Collected data entries
(* ===== verification/Philosophers.v ===== *)
(** The dining philosophers of [src/projects/project_5]: 1-dp.c, 2-dp.c and
    3-dp.c, with n philosophers as threads over semaphores. *)

From stdpp Require Import base list.
From S2P Require Import Prelude Threads.

(** The semaphores of the three programs *)
Inductive sid := Fork (i : nat) | Mutex | Table.

#[export] Instance sid_eq_dec : EqDecision sid.
Proof. solve_decision. Defined.

Definition left (p : nat) : nat := p.

(** ** Two users per fork *)

Section forks.
Context (n : nat).
Hypothesis Hn : (2 <= n)%nat.

(** right of 2-dp.c and 3-dp.c *)
Definition right (p : nat) : nat := (p + 1) mod n.
Definition pred (i : nat) : nat := if decide (i = 0%nat) then (n - 1)%nat else (i - 1)%nat.

Lemma right_cases p : (p < n)%nat -> right p = if decide (p = n - 1)%nat then 0%nat else (p + 1)%nat.
Proof.
  intros Hp. unfold right. case_decide as E.
  - rewrite E. replace (n - 1 + 1)%nat with n by lia. apply Nat.Div0.mod_same.
  - apply Nat.mod_small. lia.
Qed.

Lemma right_lt p : (right p < n)%nat.
Proof. unfold right. apply Nat.mod_upper_bound. lia. Qed.
Lemma pred_lt i : (i < n)%nat -> (pred i < n)%nat.
Proof. unfold pred. case_decide; lia. Qed.
Lemma pred_right p : (p < n)%nat -> pred (right p) = p.
Proof. intros. rewrite right_cases by done. unfold pred. repeat case_decide; lia. Qed.
Lemma right_pred i : (i < n)%nat -> right (pred i) = i.
Proof. intros Hi. rewrite right_cases by (by apply pred_lt). unfold pred. repeat case_decide; lia. Qed.
Lemma right_ne p : (p < n)%nat -> right p <> p.
Proof. intros. rewrite right_cases by done. case_decide; lia. Qed.
Lemma pred_eq i t : (i < n)%nat -> (t < n)%nat -> pred i = t <-> i = right t.
Proof. intros Hi Ht. split; [intros <-; by rewrite right_pred|intros ->; by apply pred_right]. Qed.

(** Fork i is used by philosopher i, as its left fork on the lines where hl is 1,
    and by its other neighbour, as its right fork on the lines where hr is 1. *)
Definition shared (hl hr : nat -> Z) (pc : nat -> nat) (avail : nat -> Z) : Prop :=
  forall i, (i < n)%nat -> avail i = 1 - hl (pc i) - hr (pc (pred i)) /\ 0 <= avail i.

Lemma shared_step hl hr pc avail avail' t k :
  (t < n)%nat -> shared hl hr pc avail ->
  (forall i, (i < n)%nat -> avail' i =
     avail i - (if decide (i = t) then hl k - hl (pc t) else 0) - (if decide (i = right t) then hr k - hr (pc t) else 0)) ->
  (forall i, (i < n)%nat -> 0 <= avail' i) ->
  shared hl hr (upd pc t k) avail'.
Proof.
  intros Ht H Ha Hnn i Hi. split; [|by apply Hnn]. rewrite Ha by done. destruct (H i Hi) as [-> _].
  pose proof (pred_eq i t Hi Ht) as Hp. pose proof (right_ne t Ht). unfold upd at 1 2.
  case_decide as E; [subst i; rewrite (decide_False (P := t = right t)), (decide_False (P := pred t = t)) by naive_solver; lia|].
  case_decide as E2; [rewrite decide_True by (by apply Hp); rewrite (proj2 Hp E2); lia|].
  rewrite decide_False by naive_solver. lia.
Qed.

(** The two users of a fork never both have it. *)
Lemma shared_excl hl hr pc avail p :
  shared hl hr pc avail -> (p < n)%nat -> hr (pc p) = 1 -> hl (pc (right p)) = 1 -> False.
Proof. intros H Hp E1 E2. destruct (H (right p) (right_lt p)) as [E ?]. rewrite pred_right in E by done. lia. Qed.
End forks.

Definition between (lo hi k : nat) : Z := if decide (lo <= k <= hi)%nat then 1 else 0.

Lemma between_range lo hi k : 0 <= between lo hi k <= 1.
Proof. unfold between. case_decide; lia. Qed.

(** ** 3-dp.c: a table with n - 1 seats *)

Module Algorithm3.
Section table.
Context (n : nat).

(** get_forks and put_forks, inlined in the body of philosopher *)
Definition get_forks (p : nat) : list (instr sid unit) := [Wait (Fork (right n p)); Wait (Fork (left p))].
Definition put_forks (p : nat) : list (instr sid unit) := [Post (Fork (right n p)); Post (Fork (left p))].
Definition eat : instr sid unit := Act id.
Definition think : instr sid unit := Act id.

Definition philosopher (p : nat) : list (instr sid unit) :=
  [Wait Table] ++ get_forks p ++ [eat] ++ put_forks p ++ [Post Table; think].

Definition main_sem (s : sid) : Z :=
  match s with Table => Z.of_nat n - 1 | Fork i => if decide (i < n)%nat then 1 else 0 | Mutex => 0 end.
Definition main : conf sid unit := MkConf main_sem tt (fun _ => 0%nat).

Definition eating (c : conf sid unit) (p : nat) : Prop := pc c p = 3%nat.

Definition has_right := between 2 4.
Definition has_left := between 3 5.
Definition seated := between 1 6.

Record inv (c : conf sid unit) : Prop := {
  i_pc : forall p, (p < n)%nat -> (pc c p < 8)%nat;
  i_forks : shared n has_left has_right (pc c) (fun i => sem c (Fork i));
  i_table : sem c Table = Z.of_nat n - 1 - sum (fun p => seated (pc c p)) n /\ 0 <= sem c Table }.

Context (Hn : (2 <= n)%nat).

Lemma table_inv_main : inv main.
Proof.
  constructor; simpl.
  - intros. lia.
  - intros i Hi. rewrite decide_True by done. done.
  - rewrite (sum_ext _ (fun _ => 0)) by done. destruct (sum_bounds (fun _ => 0) n 0 0); [intros; lia|]. lia.
Qed.

(** Philosopher p moves to line k. *)
Lemma table_inv_move c c' p k :
  inv c -> (p < n)%nat -> (k < 8)%nat -> pc c' = upd (pc c) p k ->
  (forall i, (i < n)%nat -> sem c' (Fork i) =
     sem c (Fork i) - (if decide (i = p) then has_left k - has_left (pc c p) else 0)
                    - (if decide (i = right n p) then has_right k - has_right (pc c p) else 0)) ->
  (forall i, (i < n)%nat -> 0 <= sem c' (Fork i)) ->
  sem c' Table = sem c Table - (seated k - seated (pc c p)) -> 0 <= sem c' Table -> inv c'.
Proof.
  intros [Ipc If [It _]] Hp Hk Epc Hf Hf0 Et Et0. constructor.
  - intros q Hq. rewrite Epc. upd_at q p; [done|by apply Ipc].
  - rewrite Epc. by eapply shared_step.
  - split; [|done]. rewrite Et, It, Epc, (sum_upd seated) by done. lia.
Qed.

Lemma table_inv_step c c' : inv c -> tstep philosopher n c c' -> inv c'.
Proof.
  intros I Hst. revert I. destruct Hst as [p c c' Hp E]. intros I. pose proof (i_pc c I p Hp) as Hpc. pose proof (right_ne n Hn p Hp) as Hr.
  assert (Hs : forall i, (i < n)%nat -> 0 <= sem c (Fork i)) by (intros i Hi; by apply (i_forks c I)).
  pose proof (proj2 (i_table c I)) as Ht.
  unfold exec in E.
  destruct (pc c p) as [|[|[|[|[|[|[|[|?]]]]]]]] eqn:Epc; [..|lia]; cbn -[right Z.ltb goto] in E.
  all: try (destruct (0 <? _) eqn:Es; [|discriminate]; apply Z.ltb_lt in Es).
  all: injection E as <-; norm_next; eapply table_inv_move; [exact I|exact Hp| |reflexivity|..]; cbn [sem goto with_sem with_glob pc].
  all: rewrite ?Epc; unfold left, upd in *; try (intros i Hi; specialize (Hs i Hi)); try lia.
  all: repeat case_decide; simplify_eq; try done; try lia.
  all: unfold has_left, has_right, seated, between; repeat case_decide; lia.
Qed.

- **Task brief**:
All of the data should be retyped exactly.

- **Answer space**:
(* ===== verification/Philosophers.v ===== *)
(** The dining philosophers of [src/projects/project_5]: 1-dp.c, 2-dp.c and
    3-dp.c, with n philosophers as threads over semaphores. *)

From stdpp Require Import base list.
From S2P Require Import Prelude Threads.

(** The semaphores of the three programs *)
Inductive sid := Fork (i : nat) | Mutex | Table.

#[export] Instance sid_eq_dec : EqDecision sid.
Proof. solve_decision. Defined.

Definition left (p : nat) : nat := p.

(** ** Two users per fork *)

Section forks.
Context (n : nat).
Hypothesis Hn : (2 <= n)%nat.

(** right of 2-dp.c and 3-dp.c *)
Definition right (p : nat) : nat := (p + 1) mod n.
Definition pred (i : nat) : nat := if decide (i = 0%nat) then (n - 1)%nat else (i - 1)%nat.

Lemma right_cases p : (p < n)%nat -> right p = if decide (p = n - 1)%nat then 0%nat else (p + 1)%nat.
Proof.
  intros Hp. unfold right. case_decide as E.
  - rewrite E. replace (n - 1 + 1)%nat with n by lia. apply Nat.Div0.mod_same.
  - apply Nat.mod_small. lia.
Qed.

Lemma right_lt p : (right p < n)%nat.
Proof. unfold right. apply Nat.mod_upper_bound. lia. Qed.
Lemma pred_lt i : (i < n)%nat -> (pred i < n)%nat.
Proof. unfold pred. case_decide; lia. Qed.
Lemma pred_right p : (p < n)%nat -> pred (right p) = p.
Proof. intros. rewrite right_cases by done. unfold pred. repeat case_decide; lia. Qed.
Lemma right_pred i : (i < n)%nat -> right (pred i) = i.
Proof. intros Hi. rewrite right_cases by (by apply pred_lt). unfold pred. repeat case_decide; lia. Qed.
Lemma right_ne p : (p < n)%nat -> right p <> p.
Proof. intros. rewrite right_cases by done. case_decide; lia. Qed.
Lemma pred_eq i t : (i < n)%nat -> (t < n)%nat -> pred i = t <-> i = right t.
Proof. intros Hi Ht. split; [intros <-; by rewrite right_pred|intros ->; by apply pred_right]. Qed.

(** Fork i is used by philosopher i, as its left fork on the lines where hl is 1,
    and by its other neighbour, as its right fork on the lines where hr is 1. *)
Definition shared (hl hr : nat -> Z) (pc : nat -> nat) (avail : nat -> Z) : Prop :=
  forall i, (i < n)%nat -> avail i = 1 - hl (pc i) - hr (pc (pred i)) /\ 0 <= avail i.

Lemma shared_step hl hr pc avail avail' t k :
  (t < n)%nat -> shared hl hr pc avail ->
  (forall i, (i < n)%nat -> avail' i =
     avail i - (if decide (i = t) then hl k - hl (pc t) else 0) - (if decide (i = right t) then hr k - hr (pc t) else 0)) ->
  (forall i, (i < n)%nat -> 0 <= avail' i) ->
  shared hl hr (upd pc t k) avail'.
Proof.
  intros Ht H Ha Hnn i Hi. split; [|by apply Hnn]. rewrite Ha by done. destruct (H i Hi) as [-> _].
  pose proof (pred_eq i t Hi Ht) as Hp. pose proof (right_ne t Ht). unfold upd at 1 2.
  case_decide as E; [subst i; rewrite (decide_False (P := t = right t)), (decide_False (P := pred t = t)) by naive_solver; lia|].
  case_decide as E2; [rewrite decide_True by (by apply Hp); rewrite (proj2 Hp E2); lia|].
  rewrite decide_False by naive_solver. lia.
Qed.

(** The two users of a fork never both have it. *)
Lemma shared_excl hl hr pc avail p :
  shared hl hr pc avail -> (p < n)%nat -> hr (pc p) = 1 -> hl (pc (right p)) = 1 -> False.
Proof. intros H Hp E1 E2. destruct (H (right p) (right_lt p)) as [E ?]. rewrite pred_right in E by done. lia. Qed.
End forks.

Definition between (lo hi k : nat) : Z := if decide (lo <= k <= hi)%nat then 1 else 0.

Lemma between_range lo hi k : 0 <= between lo hi k <= 1.
Proof. unfold between. case_decide; lia. Qed.

(** ** 3-dp.c: a table with n - 1 seats *)

Module Algorithm3.
Section table.
Context (n : nat).

(** get_forks and put_forks, inlined in the body of philosopher *)
Definition get_forks (p : nat) : list (instr sid unit) := [Wait (Fork (right n p)); Wait (Fork (left p))].
Definition put_forks (p : nat) : list (instr sid unit) := [Post (Fork (right n p)); Post (Fork (left p))].
Definition eat : instr sid unit := Act id.
Definition think : instr sid unit := Act id.

Definition philosopher (p : nat) : list (instr sid unit) :=
  [Wait Table] ++ get_forks p ++ [eat] ++ put_forks p ++ [Post Table; think].

Definition main_sem (s : sid) : Z :=
  match s with Table => Z.of_nat n - 1 | Fork i => if decide (i < n)%nat then 1 else 0 | Mutex => 0 end.
Definition main : conf sid unit := MkConf main_sem tt (fun _ => 0%nat).

Definition eating (c : conf sid unit) (p : nat) : Prop := pc c p = 3%nat.

Definition has_right := between 2 4.
Definition has_left := between 3 5.
Definition seated := between 1 6.

Record inv (c : conf sid unit) : Prop := {
  i_pc : forall p, (p < n)%nat -> (pc c p < 8)%nat;
  i_forks : shared n has_left has_right (pc c) (fun i => sem c (Fork i));
  i_table : sem c Table = Z.of_nat n - 1 - sum (fun p => seated (pc c p)) n /\ 0 <= sem c Table }.

Context (Hn : (2 <= n)%nat).

Lemma table_inv_main : inv main.
Proof.
  constructor; simpl.
  - intros. lia.
  - intros i Hi. rewrite decide_True by done. done.
  - rewrite (sum_ext _ (fun _ => 0)) by done. destruct (sum_bounds (fun _ => 0) n 0 0); [intros; lia|]. lia.
Qed.

(** Philosopher p moves to line k. *)
Lemma table_inv_move c c' p k :
  inv c -> (p < n)%nat -> (k < 8)%nat -> pc c' = upd (pc c) p k ->
  (forall i, (i < n)%nat -> sem c' (Fork i) =
     sem c (Fork i) - (if decide (i = p) then has_left k - has_left (pc c p) else 0)
                    - (if decide (i = right n p) then has_right k - has_right (pc c p) else 0)) ->
  (forall i, (i < n)%nat -> 0 <= sem c' (Fork i)) ->
  sem c' Table = sem c Table - (seated k - seated (pc c p)) -> 0 <= sem c' Table -> inv c'.
Proof.
  intros [Ipc If [It _]] Hp Hk Epc Hf Hf0 Et Et0. constructor.
  - intros q Hq. rewrite Epc. upd_at q p; [done|by apply Ipc].
  - rewrite Epc. by eapply shared_step.
  - split; [|done]. rewrite Et, It, Epc, (sum_upd seated) by done. lia.
Qed.

Lemma table_inv_step c c' : inv c -> tstep philosopher n c c' -> inv c'.
Proof.
  intros I Hst. revert I. destruct Hst as [p c c' Hp E]. intros I. pose proof (i_pc c I p Hp) as Hpc. pose proof (right_ne n Hn p Hp) as Hr.
  assert (Hs : forall i, (i < n)%nat -> 0 <= sem c (Fork i)) by (intros i Hi; by apply (i_forks c I)).
  pose proof (proj2 (i_table c I)) as Ht.
  unfold exec in E.
  destruct (pc c p) as [|[|[|[|[|[|[|[|?]]]]]]]] eqn:Epc; [..|lia]; cbn -[right Z.ltb goto] in E.
  all: try (destruct (0 <? _) eqn:Es; [|discriminate]; apply Z.ltb_lt in Es).
  all: injection E as <-; norm_next; eapply table_inv_move; [exact I|exact Hp| |reflexivity|..]; cbn [sem goto with_sem with_glob pc].
  all: rewrite ?Epc; unfold left, upd in *; try (intros i Hi; specialize (Hs i Hi)); try lia.
  all: repeat case_decide; simplify_eq; try done; try lia.
  all: unfold has_left, has_right, seated, between; repeat case_decide; lia.
Qed.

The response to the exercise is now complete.